**Analysing Free and Paid Apps in both the Google Play and Apple App Store**

We analyse the characteristics (price, ratings, category, etc.) of applications on both the Google Play and Apple App Stores. We then attempt to find trends that define both successful and less successful apps to be used in the development of our own company's apps.

In [1]:
# Define a reading function for displaying and exploring the data sets

def explore_data(dataset, start, end, rows_and_columns=False):
    """function for opening and printing rows (start to end rows) from a dataset"""
    """if rows_and_columns is True, length of both rows and columns of dataset is also printed"""
    dataset_slice = dataset[start:end]
    for row in dataset_slice:
        print(row)
        print('\n')
        
    if rows_and_columns:
        print('Numbers of rows:', len(dataset))
        print('Number of columns:', len(dataset[0]))
    



In [2]:
from csv import reader


apple_apps_data = list(reader(open('AppleStore.csv', encoding='utf8')))
google_apps_data = list(reader(open('googleplaystore.csv', encoding='utf8')))

In [3]:
print('Apple Store Sample')
explore_data(apple_apps_data, 0, 3)

print('Google Play Store Sample')
explore_data(google_apps_data, 0, 3)


Apple Store Sample
['id', 'track_name', 'size_bytes', 'currency', 'price', 'rating_count_tot', 'rating_count_ver', 'user_rating', 'user_rating_ver', 'ver', 'cont_rating', 'prime_genre', 'sup_devices.num', 'ipadSc_urls.num', 'lang.num', 'vpp_lic']

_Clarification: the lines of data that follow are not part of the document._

Lemma on_reply_depth n meta o ios s :
  nothing_held s → 0 ≤ n ≤ MAX_ELEVATED_TOTAL → depth_ok n (depth s) (elevated_sessions s) →
  let s' := outcome_state (on_reply meta o ios s) in depth_ok n (depth s') (elevated_sessions s').
Proof.
  intros Hh Hn Hd. destruct o as [r script|e| |]; simpl; try done. unfold on_reply_ok.
  set (s1 := match r_seq r with None => _ | Some _ => _ end).
  assert (H1 : nothing_held s1 ∧ depth_ok n (depth s1) (elevated_sessions s1)).
  { unfold s1. destruct (r_seq r); [done|]. split; [done|]. destruct Hd as [? ?].
    unfold depth_ok, INFLIGHT_ACTIVE in *. simpl. lia. }
  destruct H1 as [Hh1 Hd1]. destruct (r_e r); [done|].
  case_if; [|by apply after_reply_depth].
  destruct (write_tunnel_response _ _) as [[w|] out]; [|done].
  assert (Hgo : ∀ wo,
    let dp := account_write wo (was_empty_poll meta) (if wo then approx_bytes r else 0) (depth s1) in
    ∀ d, let s2 := set_depth (flush_writes (pending_writes (down s1)) (tl ios) d dp).2 s1 in
    depth_ok n (depth s2) (elevated_sessions s2)).
  { intros wo dp d. simpl. destruct (flush_writes_depth (pending_writes (down s1)) (tl ios) d dp) as [E1 E2].
    destruct (account_write_depth wo (was_empty_poll meta) (if wo then approx_bytes r else 0) (depth s1))
      as [E3 E4].
    unfold depth_ok in *. fold dp in E3, E4. rewrite E1, E2, E3, E4. done. }
  destruct w; [specialize (Hgo true (advance r (append_bytes out (down s1))))
    |specialize (Hgo false (advance r (append_bytes out (down s1))))|done];
  simpl in Hgo; destruct (flush_writes _ _ _ _) as [[ok d] dp]; (destruct ok; [|done]);
  by apply after_reply_depth.
Qed.

(** What stays true at every turn. *)
Definition bounded (n : Z) (s : LoopState) : Prop :=
  nothing_held s ∧ depth_ok n (depth s) (elevated_sessions s) ∧
  inflight_len s ≤ INFLIGHT_ACTIVE + 2.
Lemma socks5_udp_packet_parses t payload :
  target_wf t → parse_socks5_udp_packet (build_socks5_udp_packet t payload) = Some (t, payload).
Proof.
  intros Hwf. unfold parse_socks5_udp_packet. rewrite build_eq.
  assert (parse_socks5_udp_packet_offsets
    ([x00; x00; x00; t_atyp t] ++ addr_block t ++ u16_to_be (t_port t) ++ payload) =
    Some (t, len ([x00; x00; x00; t_atyp t] ++ addr_block t ++ u16_to_be (t_port t)))) as ->.
  { cbn [app parse_socks5_udp_packet_offsets].
    rewrite udp_address_block by (rewrite ?len_app; unfold len; simpl; lia || done).
    unfold u16_to_be. cbn [app]. rewrite u16_be_roundtrip by apply Hwf. destruct t; cbn [t_port].
    f_equal. f_equal. unfold len. simpl. rewrite !length_app. simpl. lia. }
  f_equal. f_equal. rewrite !app_assoc. by rewrite zdrop_app_len.
Qed.

Lemma socks5_udp_packet_inv buf t off :
  parse_socks5_udp_packet_offsets buf = Some (t, off) →
  target_wf t ∧ buf = build_socks5_udp_packet t (zdrop off buf).
Proof.
  unfold parse_socks5_udp_packet_offsets.
  destruct buf as [|b0 [|b1 [|b2 [|atyp s]]]]; try done.
  case_bool_decide as Hb; simplify_eq/=; [|done].
  destruct (udp_address atyp s) as [[[host addr] [|hi [|lo rest]]]|] eqn:Ea; try done.
  intros [=]; subst.
  apply (udp_address_inv _ _ _ _ _ (u16_from_be hi lo)) in Ea as [Hwf ->]; [|apply u16_from_be_range].
  split; [done|]. rewrite build_eq. cbn [t_atyp t_port]. rewrite u16_be_bytes.
  change (?a :: ?b :: ?c :: ?d :: ?e) with ([a; b; c; d] ++ e). f_equal. f_equal.
  change (hi :: lo :: ?r) with ([hi; lo] ++ r). f_equal.
  symmetry. rewrite !app_assoc. apply zdrop_app_eq. rewrite !len_app. lia.
Qed.

(** SOCKS5 datagrams parse back.  A datagram parses to a target and a
    payload exactly when it is the datagram built from them, for the targets
    of the three address types; so a reply framed for a target is understood
    by a client that framed the request the same way, and nothing else is
    accepted. *)
Theorem socks5_udp_packet_roundtrip buf t payload :
  parse_socks5_udp_packet buf = Some (t, payload) ↔
  target_wf t ∧ buf = build_socks5_udp_packet t payload.
Proof.
  split; [|intros [? ->]; by apply socks5_udp_packet_parses].
  unfold parse_socks5_udp_packet.
  destruct (parse_socks5_udp_packet_offsets buf) as [[t' off]|] eqn:E; [|done].
  intros [=]; subst. by apply socks5_udp_packet_inv.
Qed.

Lemma socks_connect_handshake_witness :
  handle_socks5_client 0 false None
    (socks_greeting ++ ([x05; x01; x00; x03; x0b] ++ bs "example.org" ++ [x01; xbb]) ++ bs "hi") =
    ([x05; x00] ++ socks_reply x00, Dispatch (bs "example.org") 443 (bs "hi"), None).
Proof.
  by apply (socks_connect_handshake 0 (bs "example.org") 443
    ([x05; x01; x00; x03; x0b] ++ bs "example.org" ++ [x01; xbb]) (bs "hi") []).
Defined.
Lemma read_http_head_segmentation_witness :
  ∃ leftover reads', read_http_head false [ztake 20 demo_get; zdrop 20 demo_get ++ bs "body"] =
    Ok (Got demo_get leftover, reads') ∧ leftover ++ concat reads' = bs "body".
Proof.
  apply (read_http_head_segmentation false [ztake 20 demo_get; zdrop 20 demo_get ++ bs "body"] 28);
    [by repeat constructor|by vm_compute|by vm_compute].
Defined.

['284882215', 'Facebook', '389879808', 'USD', '0.0', '2974676', '212', '3.5', '3.5', '95.0', '4+', 'Social Networking', '37', '1', '29', '1']


['389801252', 'Instagram', '113954816', 'USD', '0.0', '2161558', '1289', '4.5', '4.0', '10.23', '12+', 'Photo & Video', '37', '0', '29', '1']


Google Play Store Sample
['App', 'Category', 'Rating', 'Reviews', 'Size', 'Installs', 'Type', 'Price', 'Content Rating', 'Genres', 'Last Updated', 'Current Ver', 'Android Ver']

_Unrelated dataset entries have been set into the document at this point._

Lemma chunks_loop_of fuel s w rest buf out chunks last trailers :
  arrives s w rest → Forall chunk_ok chunks → Forall line_ok trailers → line_ok last → chunk_size last = Ok 0 →
  buf ++ w = chunked_body chunks last trailers → (length chunks + length trailers + 1 < fuel)%nat →
  chunks_loop fuel s buf out = Ret (out ++ concat (map snd chunks), rest).
Proof.
  intros Ha Hc Ht [Hl1 Hl2] Hsz. unfold chunked_body. revert s w buf fuel out Ha.
  induction chunks as [|[l d] cs IH]; intros s w buf fuel out Ha E Hf;
    (destruct fuel as [|fuel]; [simpl in Hf; lia|]); cbn [chunks_loop].
  - change (concat (map chunk_bytes [])) with (@nil byte) in E. rewrite app_nil_l in E.
    destruct (crlf_line_of (S (stream_size s)) s w rest buf _ _ ltac:(lia) Ha E Hl2) as (b & s' & w' & -> & Hs & Ha').
    destruct (chunk_size_parts _ _ Hsz) as (c & t & Hu & Htr & Hp).
    cbn [rbind]. rewrite Hu. cbn [ok_or rbind]. rewrite Htr, Hp. cbn [ok_or rbind]. simpl (0 =? 0). cbn iota.
    rewrite app_nil_r. eapply skip_trailers_of; [done..|simpl in Hf; lia].
  - apply Forall_cons in Hc as [(H1 & H2 & H3 & H4 & H5) Hc]. simpl in H1, H2, H3, H4, H5.
    change (concat (map chunk_bytes ((l, d) :: cs))) with ((l ++ crlf ++ d ++ crlf) ++ concat (map chunk_bytes cs)) in E.
    rewrite <-!app_assoc in E.
    destruct (crlf_line_of (S (stream_size s)) s w rest buf _ _ ltac:(lia) Ha E H2) as (b & s' & w' & -> & Hs & Ha').
    destruct (chunk_size_parts _ _ H3) as (c & t & Hu & Htr & Hp).
    cbn [rbind]. rewrite Hu. cbn [ok_or rbind]. rewrite Htr, Hp. cbn [ok_or rbind].
    pose proof (len_pos d H4). if_false.
    assert (wadd64 (len d) 2 = len d + 2) as -> by (unfold wadd64; rewrite Z.mod_small; lia).
    destruct (fill_chunk_of (S (stream_size s')) s' w' rest b (len d + 2)) as (b2 & s2 & w2 & -> & Hs2 & Hw & Ha2); [lia|done| |].
    { rewrite Hs, !len_app. change (len crlf) with 2. pose proof (len_nonneg (concat (map chunk_bytes cs))). unfold len. lia. }
    cbn [rbind]. rewrite Hs, app_assoc in Hs2.
    destruct (app_eq_len_prefix _ _ _ _ Hs2) as [u Hpre]; [rewrite len_app; change (len crlf) with 2; lia|].
    subst b2. rewrite <-!app_assoc in Hs2. apply app_inv_head, app_inv_head in Hs2.
    unfold slice. rewrite <-app_assoc in *. rewrite !len_app in *. change (len crlf) with 2 in *. pose proof (len_nonneg u).
    replace ((len d <=? len d + 2) && (len d + 2 <=? len d + (2 + len u))) with true
      by (symmetry; apply andb_true_iff; split; lia).
    cbn [rbind]. rewrite zdrop_app_len. replace (len d + 2 - len d) with 2 by lia.
    rewrite (ztake_app_eq 2 crlf) by done. rewrite bool_decide_true by done.
    rewrite (app_assoc d crlf u), (zdrop_app_eq _ (d ++ crlf)) by (by rewrite len_app).
    rewrite <-app_assoc, ztake_app_len.
    rewrite (IH Hc s2 w2 u fuel (out ++ d) Ha2); [|done|simpl in Hf; lia].
    simpl. by rewrite <-app_assoc.
Qed.

(** How a body travels under the headers that announce it. *)
Inductive framed (headers : Headers) : bytes → bytes → Prop :=
  | framed_counted body :
      contains (to_ascii_lowercase (default [] (header_get headers (bs "transfer-encoding")))) (bs "chunked") = false →
      (let? v := header_get headers (bs "content-length") in parse_u64 v) = Some (len body) →
      framed headers body body
  | framed_chunked chunks last trailers :
      contains (to_ascii_lowercase (default [] (header_get headers (bs "transfer-encoding")))) (bs "chunked") = true →
      Forall chunk_ok chunks → Forall line_ok trailers → line_ok last → chunk_size last = Ok 0 →
      framed headers (concat (map snd chunks)) (chunked_body chunks last trailers).

Lemma chunked_body_turns chunks last trailers :
  last ≠ [] → (length chunks + length trailers + 1 < S (length (chunked_body chunks last trailers)))%nat.
Proof.
  intros Hl. unfold chunked_body. rewrite !length_app.
  pose proof (concat_map_length chunk_bytes chunks) as H1.
  pose proof (concat_map_length (λ l, l ++ crlf) trailers) as H2.
  assert (H3 : ∀ x, (1 ≤ length (chunk_bytes x))%nat) by (intros x; unfold chunk_bytes; rewrite !length_app; simpl; lia).
  assert (H4 : ∀ x : bytes, (1 ≤ length (x ++ crlf))%nat) by (intros x; rewrite length_app; simpl; lia).
  specialize (H1 H3). specialize (H2 H4). destruct last; [done|]. simpl. lia.
Qed.

Lemma arrives_size s w rest : arrives s w rest → (length w ≤ stream_size s)%nat.
Proof.
  intros (parts & -> & _ & <-). induction parts as [|c parts IH]; unfold stream_size in *; simpl; [lia|].
  rewrite length_app. unfold fmap in IH. lia.
Qed.

Lemma read_body_of headers body wire buf s w rest :
  framed headers body wire → buf ++ w = wire → arrives s w rest →
  read_response_body headers buf s = Ret (body, rest).
Proof.
  intros [b Hch Hcl|chunks last trailers Hch Hc Ht Hl Hs] E Ha.
  - unfold read_response_body. rewrite Hch, Hcl. subst. apply counted_loop_of; [lia|done].
  - unfold read_response_body. rewrite Hch. unfold read_chunked.
    apply (chunks_loop_of _ _ _ _ _ [] chunks last trailers Ha); try done.
    destruct Hl as [Hl _]. pose proof (chunked_body_turns chunks last trailers Hl).
    pose proof (arrives_size _ _ _ Ha). unfold unread. rewrite <-E, length_app in H. lia.
Qed.

Lemma read_http_response_of gz head status_line lines status body wire s rest :
  find_sub header_sep (head ++ header_sep ++ wire) = Some (length head) → len head + 4 ≤ 1024 * 1024 →
  utf8_valid head = true → split_crlf head = status_line :: lines → parse_status_line status_line = Ret status →
  framed (response_headers lines) body wire →
  arrives s (head ++ header_sep ++ wire) rest →
  read_http_response gz s =
    Ret (status, response_headers lines, gunzip gz (response_headers lines) body, rest).
Proof.
  intros Hp Hlen Hu Hsp Hst Hfr Ha. unfold read_http_response.
  destruct (header_loop_of (S (stream_size s)) s (head ++ header_sep ++ wire) rest [] (length head)) as (buf & s1 & w1 & -> & Hb & Ha1 & Hle);
    [lia|exact Ha|done|done|unfold len in Hlen; lia|].
  cbn [rbind]. rewrite app_nil_l in Hb.
  assert (take (length head) buf = head) as ->.
  { apply (f_equal (take (length head))) in Hb. rewrite take_app_length, take_app_le in Hb by lia. done. }
  unfold from_utf8. rewrite Hu. cbn [ok_or rbind]. rewrite Hsp, Hst. cbn [rbind].
  rewrite (read_body_of _ body wire _ _ w1 rest Hfr); [done| |done].
  apply (f_equal (drop (length head + 4))) in Hb. rewrite drop_app_le in Hb by lia. rewrite Hb, app_assoc.
  apply drop_app_length'. by rewrite length_app.
Qed.

(** C33: a response of the edge is read the same however it is cut.  Whatever
    pieces its head and its body arrive in, by [Content-Length] or in chunks
    with any extensions and trailers, the reader returns the announced status,
    the header fields and exactly the body (decompressed when it is labelled
    gzip), and leaves what follows on the connection untouched. *)
Theorem relay_response_read gz head status_line lines status body wire s rest :
  find_sub header_sep (head ++ header_sep ++ wire) = Some (length head) → len head + 4 ≤ 1024 * 1024 →
  utf8_valid head = true → split_crlf head = status_line :: lines → parse_status_line status_line = Ret status →
  framed (response_headers lines) body wire →
  arrives s (head ++ header_sep ++ wire) rest →
  read_http_response gz s =
    Ret (status, response_headers lines, gunzip gz (response_headers lines) body, rest).
Proof. apply read_http_response_of. Qed.

Definition demo_edge_head : bytes :=
  bs "HTTP/1.1 200 OK" ++ crlf ++ bs "Content-Type: text/plain" ++ crlf ++ bs "Transfer-Encoding: chunked".

Lemma relay_response_read_witness :
  read_http_response (λ b, Some b)
    (Data <$> [take 20 demo_edge_head; drop 20 demo_edge_head ++ header_sep ++ bs "5;q=1" ++ crlf ++ bs "he";
               bs "llo" ++ crlf ++ bs "6" ++ crlf ++ bs " world" ++ [x0d];
               [x0a] ++ bs "0" ++ crlf ++ bs "X-T: 1" ++ crlf ++ crlf]) =
  Ret (200, [(bs "Content-Type", bs "text/plain"); (bs "Transfer-Encoding", bs "chunked")], bs "hello world", []).
Proof.
  apply (relay_response_read (λ b, Some b) demo_edge_head (bs "HTTP/1.1 200 OK")
           [bs "Content-Type: text/plain"; bs "Transfer-Encoding: chunked"] 200 (bs "hello world")
           (chunked_body [(bs "5;q=1", bs "hello"); (bs "6", bs " world")] (bs "0") [bs "X-T: 1"])
           _ []); try (by vm_compute).
  - apply (framed_chunked _ [(bs "5;q=1", bs "hello"); (bs "6", bs " world")] (bs "0") [bs "X-T: 1"]);
      [by vm_compute|apply demo_chunks_ok| | |by vm_compute].
    + repeat constructor; [done|by apply no_lf].
    + split; [done|by apply no_lf].
  - eexists. split; [symmetry; apply app_nil_r|]. split; [|by vm_compute].
    repeat (constructor; [done|]). constructor.
Defined.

['Photo Editor & Candy Camera & Grid & ScrapBook', 'ART_AND_DESIGN', '4.1', '159', '19M', '10,000+', 'Free', '0', 'Everyone', 'Art & Design', 'January 7, 2018', '1.0.0', '4.0.3 and up']


['Coloring book moana', 'ART_AND_DESIGN', '3.9', '967', '14M', '500,000+', 'Free', '0', 'Everyon

Data Cleanup
-------------------

We begin the cleanup of our data by removing erroneous data, duplicates, etc.

**Google Play Store**

In [4]:
explore_data(google_apps_data, 10473, 10474)
# removed Life Made app which did not have a 'Category' entry.
del (google_apps_data[10473]), 
explore_data(google_apps_data, 10473, 10474)


['Life Made WI-Fi Touchscreen Photo Frame', '1.9', '19', '3.0M', '1,000+', 'Free', '0', 'Everyone', '', 'February 11, 2018', '1.0.19', '4.0 and up']


['osmino Wi-Fi: free WiFi', 'TOOLS', '4.2', '134203', '4.1M', '10,000,000+', 'Free', '0', 'Everyone', 'Tools', 'August 7, 2018', '6.06.14', '4.4 and up']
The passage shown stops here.